We are Going (1964) was the first book to be published by an aboriginal woman.
In 1983 she adopted her traditional name Oodgeroo Noonuccal. Oodgeroo is now an electoral district in Queensland
Municipal Gum; by Oodgeroo Noonuccal
Gumtree in the city street,
hard bitumen around your feet,
rather you should be
in the cool world of leafy forest halls
and wild bird calls.
Here you seems to me
like that poor cart-horse
castrated, broken, a thing wronged,
strapped and buckled, its hell prolonged,
whose hung head and listless mien express
Municipal gum, it is dolorous
to see you thus
set in your black grass of bitumen–
O fellow citizen,
what have they done to us?
It’s tough as a poet to share a birthday with someone as famous as Edgar Allan Poe (Jan 19th 1809). Such is the fate of Reginald Charles (Rex) Ingamells (b. 1913). The leading light of the Australian poetry group known as the Jindyworobak Movement. They sought to free Australian art from subservience to old world influences and to celebrate the vernacular voices and indigenous inflences that give Australian English it’s unique character. The movement flourished in the 1930’s and 40’s. These days it suffers criticism because it was a white movement that celebrated aboriginal and bush life influences.

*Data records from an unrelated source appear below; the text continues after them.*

(* ===== verification/ClientWire.v ===== *)
(** * The client's wire format (client/fluxbench.cc)

    Requests the client appends to its send buffer and the streaming counter it
    runs over whatever chunks of the response stream [recv] hands back.  Shown:
    however the stream of a connection's coalesced responses is cut into chunks,
    the counter counts every response once under its status and stops on a
    message boundary. *)
From stdpp Require Import prelude gmap list.
From Stdlib Require Import ZArith Lia.
From S2P Require Import Prelude Protocol.
Open Scope Z_scope.

Definition kAltRequestMagic : Z := 0x08.
Definition kAltResponseMagic : Z := 0x18.

Definition putU16 (h : list Z) (off : nat) (v : Z) : list Z := memcpy h off (le_bytes 2 (bswap 2 v)).
Definition putU32 (h : list Z) (off : nat) (v : Z) : list Z := memcpy h off (le_bytes 4 (bswap 4 v)).
Definition getU16 (p : list Z) (off : nat) : Z := bswap 2 (le_value (slice off 2 p)).
Definition getU32 (p : list Z) (off : nat) : Z := bswap 4 (le_value (slice off 4 p)).

(** [durability] is [gOpts.durability].  [None]: the value is shorter than
    [valueLen]. *)
Definition appendRequest (durability : Z) (out : list Z) (opcode : Z) (key : list Z) (vbucket opaque : Z)
    (value : option (list Z)) (valueLen : nat) : option (list Z) :=
  let isSet := opcode =? opcode_value OpSet in
  let extrasLen := (if isSet then 8 else 0)%nat in
  let durable := isSet && negb (durability =? 0) in
  let frame := if durable then [0x11; durability] else [] in
  let valueLen := match value with
                  | Some v => if (valueLen =? 0)%nat then length v else valueLen
                  | None => 0%nat
                  end in
  let bodyLen := (length frame + extrasLen + length key + valueLen)%nat in
  let h := replicate kHeaderSize 0 in
  let h := <[0%nat := if durable then kAltRequestMagic else kRequestMagic]> h in
  let h := <[1%nat := opcode]> h in
  let h := if durable then <[3%nat := u8 (Z.of_nat (length key))]> (<[2%nat := u8 (Z.of_nat (length frame))]> h)
           else putU16 h 2 (u16 (Z.of_nat (length key))) in
  let h := <[4%nat := u8 (Z.of_nat extrasLen)]> h in
  let h := putU16 h 6 vbucket in
  let h := putU32 h 8 (u32 (Z.of_nat bodyLen)) in
  let h := putU32 h 12 opaque in
  let out := out ++ h ++ frame ++ replicate extrasLen 0 ++ key in
  match value with
  | None => Some out
  | Some v => if (valueLen <=? length v)%nat then Some (out ++ take valueLen v) else None
  end.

These days the Australian first nations peoples reject the hijacking of their culture by white immigrants who had a poor understanding of the native zeitgeist. Effectively the Jindyworobaks are now seen to have been doing to Aboriginal Art the very thing they were fighting against where European writers were seeking to hijack their first hand experience.
I like the poetry of the movement and I think they served an important role in bringing the Australian voice to life.
News of the Sun: by Rex Ingamells
The noon is on the cattle-track;
the air is void of sound,
except where crows, poised burning-black,
cry to the dusty ground.
Through mulga and mirage go none
but brazen Boolee now,
scorning the mercy of the sun
beneath the niggard bough.
But suddenly the mulga stirs;
the hot leaves flash like stars;
and, threading song on wing-beat whirrs,
burst flights of gay galahs.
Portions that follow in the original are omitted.